PROVIDED RECORDS:
###

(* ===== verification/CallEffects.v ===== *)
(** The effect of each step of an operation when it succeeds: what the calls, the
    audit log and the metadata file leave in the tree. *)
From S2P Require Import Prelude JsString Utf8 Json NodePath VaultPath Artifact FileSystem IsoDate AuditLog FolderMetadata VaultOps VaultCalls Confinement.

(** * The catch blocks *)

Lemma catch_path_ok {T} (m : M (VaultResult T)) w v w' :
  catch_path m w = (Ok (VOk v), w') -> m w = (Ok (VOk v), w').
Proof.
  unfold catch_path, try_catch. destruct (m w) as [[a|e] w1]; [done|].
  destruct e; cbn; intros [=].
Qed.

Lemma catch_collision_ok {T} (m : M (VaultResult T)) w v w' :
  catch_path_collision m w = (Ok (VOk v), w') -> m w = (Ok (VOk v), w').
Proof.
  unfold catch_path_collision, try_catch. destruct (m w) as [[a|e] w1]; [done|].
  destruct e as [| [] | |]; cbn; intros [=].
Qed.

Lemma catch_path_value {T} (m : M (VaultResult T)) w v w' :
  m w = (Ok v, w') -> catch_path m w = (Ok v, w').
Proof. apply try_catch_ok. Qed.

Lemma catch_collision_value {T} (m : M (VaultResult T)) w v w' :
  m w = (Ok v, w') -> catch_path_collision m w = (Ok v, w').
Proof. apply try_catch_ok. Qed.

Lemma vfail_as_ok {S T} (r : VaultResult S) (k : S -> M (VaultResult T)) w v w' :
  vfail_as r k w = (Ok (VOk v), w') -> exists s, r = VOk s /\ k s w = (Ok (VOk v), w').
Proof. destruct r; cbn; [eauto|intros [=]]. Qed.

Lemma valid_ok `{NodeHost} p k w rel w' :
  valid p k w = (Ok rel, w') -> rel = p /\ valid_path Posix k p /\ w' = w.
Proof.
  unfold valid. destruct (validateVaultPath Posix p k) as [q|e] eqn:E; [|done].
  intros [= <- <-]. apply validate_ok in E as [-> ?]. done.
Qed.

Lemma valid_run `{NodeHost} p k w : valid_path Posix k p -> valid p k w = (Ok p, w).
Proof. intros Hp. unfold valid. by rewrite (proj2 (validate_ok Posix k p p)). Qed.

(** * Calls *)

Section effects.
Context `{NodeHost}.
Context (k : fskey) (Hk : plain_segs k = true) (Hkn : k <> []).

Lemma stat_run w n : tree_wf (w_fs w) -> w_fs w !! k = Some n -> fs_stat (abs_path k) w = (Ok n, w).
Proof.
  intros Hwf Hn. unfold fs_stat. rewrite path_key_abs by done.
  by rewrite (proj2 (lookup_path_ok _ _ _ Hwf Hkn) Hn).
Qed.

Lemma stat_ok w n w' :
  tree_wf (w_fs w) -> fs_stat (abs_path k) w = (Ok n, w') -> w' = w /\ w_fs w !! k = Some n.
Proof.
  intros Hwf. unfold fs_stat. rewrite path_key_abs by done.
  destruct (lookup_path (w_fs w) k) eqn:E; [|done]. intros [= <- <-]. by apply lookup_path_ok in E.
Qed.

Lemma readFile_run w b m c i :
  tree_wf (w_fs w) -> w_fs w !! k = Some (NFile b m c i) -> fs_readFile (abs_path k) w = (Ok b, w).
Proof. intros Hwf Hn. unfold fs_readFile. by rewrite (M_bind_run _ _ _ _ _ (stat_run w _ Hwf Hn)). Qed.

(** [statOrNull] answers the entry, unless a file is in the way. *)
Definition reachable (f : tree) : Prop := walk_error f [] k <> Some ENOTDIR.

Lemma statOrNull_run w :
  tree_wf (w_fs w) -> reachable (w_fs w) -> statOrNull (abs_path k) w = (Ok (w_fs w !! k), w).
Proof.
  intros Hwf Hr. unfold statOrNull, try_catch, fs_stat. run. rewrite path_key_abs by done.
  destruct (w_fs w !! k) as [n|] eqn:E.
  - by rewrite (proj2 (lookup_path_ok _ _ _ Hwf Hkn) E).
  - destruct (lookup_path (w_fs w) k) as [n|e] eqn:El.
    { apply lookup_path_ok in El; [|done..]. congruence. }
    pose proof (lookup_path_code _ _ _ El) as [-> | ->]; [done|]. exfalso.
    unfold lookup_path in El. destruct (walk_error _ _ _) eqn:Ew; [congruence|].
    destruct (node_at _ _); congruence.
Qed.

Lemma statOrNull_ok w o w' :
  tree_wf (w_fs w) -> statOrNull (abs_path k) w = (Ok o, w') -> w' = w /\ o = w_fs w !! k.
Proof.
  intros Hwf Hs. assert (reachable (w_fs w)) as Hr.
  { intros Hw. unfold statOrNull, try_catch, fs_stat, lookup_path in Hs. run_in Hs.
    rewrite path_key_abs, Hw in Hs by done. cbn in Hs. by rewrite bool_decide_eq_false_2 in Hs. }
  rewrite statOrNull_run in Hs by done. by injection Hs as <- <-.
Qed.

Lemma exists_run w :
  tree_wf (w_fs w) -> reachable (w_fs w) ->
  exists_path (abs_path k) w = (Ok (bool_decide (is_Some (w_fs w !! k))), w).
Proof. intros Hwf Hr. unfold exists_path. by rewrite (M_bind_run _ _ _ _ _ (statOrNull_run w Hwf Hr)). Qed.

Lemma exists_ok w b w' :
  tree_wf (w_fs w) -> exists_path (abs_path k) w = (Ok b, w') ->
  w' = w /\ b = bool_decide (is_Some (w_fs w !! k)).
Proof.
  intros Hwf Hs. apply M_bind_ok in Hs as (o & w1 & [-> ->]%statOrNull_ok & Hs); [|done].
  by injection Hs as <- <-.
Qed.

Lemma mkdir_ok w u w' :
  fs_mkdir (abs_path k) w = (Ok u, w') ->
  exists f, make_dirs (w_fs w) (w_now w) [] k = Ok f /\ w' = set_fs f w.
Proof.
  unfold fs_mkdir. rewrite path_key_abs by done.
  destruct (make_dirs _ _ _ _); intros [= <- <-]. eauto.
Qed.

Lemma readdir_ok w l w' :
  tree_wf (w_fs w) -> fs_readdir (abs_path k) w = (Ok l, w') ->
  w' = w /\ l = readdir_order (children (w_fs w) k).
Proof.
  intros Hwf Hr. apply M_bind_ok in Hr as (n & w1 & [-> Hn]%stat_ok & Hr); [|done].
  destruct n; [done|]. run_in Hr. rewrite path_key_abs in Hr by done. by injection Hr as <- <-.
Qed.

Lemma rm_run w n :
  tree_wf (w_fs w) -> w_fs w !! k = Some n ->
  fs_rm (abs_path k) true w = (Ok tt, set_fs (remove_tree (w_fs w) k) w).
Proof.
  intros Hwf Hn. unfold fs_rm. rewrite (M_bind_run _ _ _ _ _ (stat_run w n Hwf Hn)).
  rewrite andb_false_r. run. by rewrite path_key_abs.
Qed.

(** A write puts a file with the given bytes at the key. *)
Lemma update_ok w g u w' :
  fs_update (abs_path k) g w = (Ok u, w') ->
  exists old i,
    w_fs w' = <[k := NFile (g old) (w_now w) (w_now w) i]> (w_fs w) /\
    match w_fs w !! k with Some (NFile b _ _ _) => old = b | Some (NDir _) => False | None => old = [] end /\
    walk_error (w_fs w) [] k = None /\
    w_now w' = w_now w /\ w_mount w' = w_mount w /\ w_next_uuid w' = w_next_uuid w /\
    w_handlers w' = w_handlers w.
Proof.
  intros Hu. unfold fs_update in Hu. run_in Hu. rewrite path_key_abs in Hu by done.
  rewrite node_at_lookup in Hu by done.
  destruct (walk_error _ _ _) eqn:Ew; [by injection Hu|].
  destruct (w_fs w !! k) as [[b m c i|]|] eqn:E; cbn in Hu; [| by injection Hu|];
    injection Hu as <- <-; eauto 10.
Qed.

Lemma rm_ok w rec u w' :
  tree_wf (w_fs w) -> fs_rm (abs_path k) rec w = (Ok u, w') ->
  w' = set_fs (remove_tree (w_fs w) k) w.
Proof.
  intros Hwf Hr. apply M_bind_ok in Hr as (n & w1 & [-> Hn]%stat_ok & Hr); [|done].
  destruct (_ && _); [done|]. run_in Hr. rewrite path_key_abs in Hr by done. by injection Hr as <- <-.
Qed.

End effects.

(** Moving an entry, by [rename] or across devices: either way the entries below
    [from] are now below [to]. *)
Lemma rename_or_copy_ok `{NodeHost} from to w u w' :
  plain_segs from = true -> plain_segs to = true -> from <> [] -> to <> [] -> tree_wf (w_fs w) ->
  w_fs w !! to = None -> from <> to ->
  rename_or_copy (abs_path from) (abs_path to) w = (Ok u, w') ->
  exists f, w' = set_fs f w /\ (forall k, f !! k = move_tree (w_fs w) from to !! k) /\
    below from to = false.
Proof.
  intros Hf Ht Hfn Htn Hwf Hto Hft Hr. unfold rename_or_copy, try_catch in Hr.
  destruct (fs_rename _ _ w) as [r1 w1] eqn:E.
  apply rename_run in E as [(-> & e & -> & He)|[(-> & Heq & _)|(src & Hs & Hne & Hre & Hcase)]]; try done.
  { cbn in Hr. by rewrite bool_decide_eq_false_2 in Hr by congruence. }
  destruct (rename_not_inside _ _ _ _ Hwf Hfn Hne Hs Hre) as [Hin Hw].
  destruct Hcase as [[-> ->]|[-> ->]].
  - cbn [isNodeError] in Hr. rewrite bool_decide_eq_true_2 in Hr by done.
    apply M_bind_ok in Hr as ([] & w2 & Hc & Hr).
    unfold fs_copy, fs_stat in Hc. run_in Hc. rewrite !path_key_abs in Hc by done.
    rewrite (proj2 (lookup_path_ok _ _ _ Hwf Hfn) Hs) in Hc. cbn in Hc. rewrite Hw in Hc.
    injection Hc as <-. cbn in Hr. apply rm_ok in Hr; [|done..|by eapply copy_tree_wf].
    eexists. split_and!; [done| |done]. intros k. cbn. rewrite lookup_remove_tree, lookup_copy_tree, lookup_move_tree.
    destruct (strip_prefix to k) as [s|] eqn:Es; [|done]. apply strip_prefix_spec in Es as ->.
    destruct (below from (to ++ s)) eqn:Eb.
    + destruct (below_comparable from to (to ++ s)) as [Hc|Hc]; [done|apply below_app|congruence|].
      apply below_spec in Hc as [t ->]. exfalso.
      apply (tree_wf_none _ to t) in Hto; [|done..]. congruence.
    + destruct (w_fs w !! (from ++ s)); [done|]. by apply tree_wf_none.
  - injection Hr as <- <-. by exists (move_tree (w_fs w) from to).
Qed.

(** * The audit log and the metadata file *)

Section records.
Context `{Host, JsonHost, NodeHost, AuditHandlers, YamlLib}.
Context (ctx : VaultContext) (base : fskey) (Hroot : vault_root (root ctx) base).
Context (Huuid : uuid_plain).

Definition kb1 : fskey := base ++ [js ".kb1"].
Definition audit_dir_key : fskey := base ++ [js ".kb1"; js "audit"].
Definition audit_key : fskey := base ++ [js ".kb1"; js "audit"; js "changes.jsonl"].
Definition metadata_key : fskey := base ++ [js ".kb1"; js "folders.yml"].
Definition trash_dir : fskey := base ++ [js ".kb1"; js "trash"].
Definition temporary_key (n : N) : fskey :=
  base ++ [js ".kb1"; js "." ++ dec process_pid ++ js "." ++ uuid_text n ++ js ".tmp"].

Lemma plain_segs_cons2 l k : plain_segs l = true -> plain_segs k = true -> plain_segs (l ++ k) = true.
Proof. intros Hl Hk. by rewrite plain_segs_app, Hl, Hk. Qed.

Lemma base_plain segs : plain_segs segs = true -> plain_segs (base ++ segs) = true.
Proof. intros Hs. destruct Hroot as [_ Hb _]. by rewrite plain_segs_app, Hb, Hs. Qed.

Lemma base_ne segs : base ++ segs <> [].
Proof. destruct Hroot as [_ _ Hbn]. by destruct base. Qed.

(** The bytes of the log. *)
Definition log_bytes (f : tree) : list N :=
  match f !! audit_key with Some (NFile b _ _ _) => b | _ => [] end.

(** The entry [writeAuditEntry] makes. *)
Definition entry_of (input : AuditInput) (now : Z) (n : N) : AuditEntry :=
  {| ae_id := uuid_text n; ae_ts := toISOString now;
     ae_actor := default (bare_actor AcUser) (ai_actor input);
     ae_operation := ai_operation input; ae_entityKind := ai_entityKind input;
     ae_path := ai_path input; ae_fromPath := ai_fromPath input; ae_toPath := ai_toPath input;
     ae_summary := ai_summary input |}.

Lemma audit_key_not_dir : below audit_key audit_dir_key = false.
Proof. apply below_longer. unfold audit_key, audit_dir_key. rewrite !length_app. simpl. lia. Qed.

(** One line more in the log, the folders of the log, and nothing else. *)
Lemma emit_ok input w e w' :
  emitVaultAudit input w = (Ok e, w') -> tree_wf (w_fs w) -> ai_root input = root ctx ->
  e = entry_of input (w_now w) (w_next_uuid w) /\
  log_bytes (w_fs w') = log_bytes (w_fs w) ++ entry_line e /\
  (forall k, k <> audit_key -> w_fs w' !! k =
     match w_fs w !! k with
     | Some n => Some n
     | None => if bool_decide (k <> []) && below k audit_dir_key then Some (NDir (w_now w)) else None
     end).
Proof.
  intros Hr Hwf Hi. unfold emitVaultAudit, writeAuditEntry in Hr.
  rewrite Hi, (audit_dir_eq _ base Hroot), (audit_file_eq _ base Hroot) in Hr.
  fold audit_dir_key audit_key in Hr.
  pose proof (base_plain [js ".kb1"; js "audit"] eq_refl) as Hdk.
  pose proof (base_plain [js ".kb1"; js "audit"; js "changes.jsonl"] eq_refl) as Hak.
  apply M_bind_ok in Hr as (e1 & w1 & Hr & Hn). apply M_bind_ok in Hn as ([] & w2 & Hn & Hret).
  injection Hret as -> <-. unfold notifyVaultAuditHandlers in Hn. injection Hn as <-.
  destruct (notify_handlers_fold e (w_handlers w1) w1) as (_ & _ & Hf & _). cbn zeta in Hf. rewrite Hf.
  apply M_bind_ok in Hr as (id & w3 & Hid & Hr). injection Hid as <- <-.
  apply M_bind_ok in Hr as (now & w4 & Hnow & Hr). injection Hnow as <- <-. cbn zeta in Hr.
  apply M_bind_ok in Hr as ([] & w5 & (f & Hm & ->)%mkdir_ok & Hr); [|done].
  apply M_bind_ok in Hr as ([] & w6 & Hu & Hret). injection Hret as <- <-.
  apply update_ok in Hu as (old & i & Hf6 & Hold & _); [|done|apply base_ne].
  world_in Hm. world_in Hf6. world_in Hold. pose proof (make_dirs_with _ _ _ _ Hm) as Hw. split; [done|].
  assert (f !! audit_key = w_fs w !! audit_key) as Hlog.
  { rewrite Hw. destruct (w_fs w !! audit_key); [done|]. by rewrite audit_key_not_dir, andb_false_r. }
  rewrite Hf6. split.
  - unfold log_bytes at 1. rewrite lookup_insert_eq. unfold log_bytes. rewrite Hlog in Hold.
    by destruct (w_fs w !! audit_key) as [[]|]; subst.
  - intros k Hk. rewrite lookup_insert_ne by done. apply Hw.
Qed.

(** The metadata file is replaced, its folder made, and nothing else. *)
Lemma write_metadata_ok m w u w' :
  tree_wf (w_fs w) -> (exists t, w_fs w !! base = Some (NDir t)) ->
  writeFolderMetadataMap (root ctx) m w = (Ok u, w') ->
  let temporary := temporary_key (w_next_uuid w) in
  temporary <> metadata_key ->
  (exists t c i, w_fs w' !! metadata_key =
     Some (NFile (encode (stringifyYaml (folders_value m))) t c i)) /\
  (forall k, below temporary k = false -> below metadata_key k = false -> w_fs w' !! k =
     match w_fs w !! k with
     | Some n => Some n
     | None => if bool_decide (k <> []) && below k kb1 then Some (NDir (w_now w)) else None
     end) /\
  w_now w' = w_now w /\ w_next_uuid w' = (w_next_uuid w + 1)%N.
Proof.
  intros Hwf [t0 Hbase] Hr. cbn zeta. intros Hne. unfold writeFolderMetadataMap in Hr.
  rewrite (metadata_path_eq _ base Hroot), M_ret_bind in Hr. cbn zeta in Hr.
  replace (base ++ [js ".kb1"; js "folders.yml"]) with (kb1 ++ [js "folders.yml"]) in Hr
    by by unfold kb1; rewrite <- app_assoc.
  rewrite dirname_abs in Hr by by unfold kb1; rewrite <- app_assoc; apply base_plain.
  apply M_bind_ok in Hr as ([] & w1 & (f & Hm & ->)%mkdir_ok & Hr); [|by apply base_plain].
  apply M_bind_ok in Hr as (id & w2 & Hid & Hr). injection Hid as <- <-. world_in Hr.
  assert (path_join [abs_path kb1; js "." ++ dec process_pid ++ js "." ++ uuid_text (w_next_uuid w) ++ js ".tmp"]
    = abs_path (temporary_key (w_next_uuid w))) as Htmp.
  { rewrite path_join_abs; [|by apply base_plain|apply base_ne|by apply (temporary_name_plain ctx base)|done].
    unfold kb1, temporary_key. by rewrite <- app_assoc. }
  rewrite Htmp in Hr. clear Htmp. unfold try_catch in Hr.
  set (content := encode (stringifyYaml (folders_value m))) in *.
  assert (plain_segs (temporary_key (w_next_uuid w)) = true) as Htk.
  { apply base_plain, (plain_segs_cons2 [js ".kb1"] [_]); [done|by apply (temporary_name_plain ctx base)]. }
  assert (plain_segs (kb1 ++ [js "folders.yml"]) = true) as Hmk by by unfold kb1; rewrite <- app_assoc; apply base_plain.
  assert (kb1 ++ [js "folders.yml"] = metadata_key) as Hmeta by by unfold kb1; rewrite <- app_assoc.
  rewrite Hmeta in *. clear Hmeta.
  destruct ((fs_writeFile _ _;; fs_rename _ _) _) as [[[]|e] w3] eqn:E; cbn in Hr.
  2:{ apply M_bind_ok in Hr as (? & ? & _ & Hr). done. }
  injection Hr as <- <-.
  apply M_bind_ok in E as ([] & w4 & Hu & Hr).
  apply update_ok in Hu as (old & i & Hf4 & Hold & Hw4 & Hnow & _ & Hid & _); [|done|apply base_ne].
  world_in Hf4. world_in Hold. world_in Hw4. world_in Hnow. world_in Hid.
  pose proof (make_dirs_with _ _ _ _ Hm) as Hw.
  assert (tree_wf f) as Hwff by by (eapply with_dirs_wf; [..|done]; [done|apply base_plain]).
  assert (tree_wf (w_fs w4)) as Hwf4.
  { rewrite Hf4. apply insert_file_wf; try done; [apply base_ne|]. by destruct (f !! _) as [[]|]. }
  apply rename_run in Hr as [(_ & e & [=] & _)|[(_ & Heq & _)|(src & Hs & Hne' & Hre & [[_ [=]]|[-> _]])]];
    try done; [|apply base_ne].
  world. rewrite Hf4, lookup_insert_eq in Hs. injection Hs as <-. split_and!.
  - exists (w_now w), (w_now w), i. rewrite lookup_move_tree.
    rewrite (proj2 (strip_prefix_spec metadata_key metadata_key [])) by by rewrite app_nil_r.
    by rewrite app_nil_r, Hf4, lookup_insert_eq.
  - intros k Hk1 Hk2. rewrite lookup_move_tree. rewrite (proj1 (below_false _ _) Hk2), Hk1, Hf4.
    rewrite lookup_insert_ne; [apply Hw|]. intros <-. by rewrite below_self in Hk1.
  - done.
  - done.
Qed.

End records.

###

WORK TO COMPLETE:
In the listing above, find the line holding "Lemma stat_ok w" and the line holding "Lemma readFile_run w", then output those two lines and every line between them exactly.

YOUR SOLUTION:
Lemma stat_ok w n w' :
  tree_wf (w_fs w) -> fs_stat (abs_path k) w = (Ok n, w') -> w' = w /\ w_fs w !! k = Some n.
Proof.
  intros Hwf. unfold fs_stat. rewrite path_key_abs by done.
  destruct (lookup_path (w_fs w) k) eqn:E; [|done]. intros [= <- <-]. by apply lookup_path_ok in E.
Qed.

Lemma readFile_run w b m c i :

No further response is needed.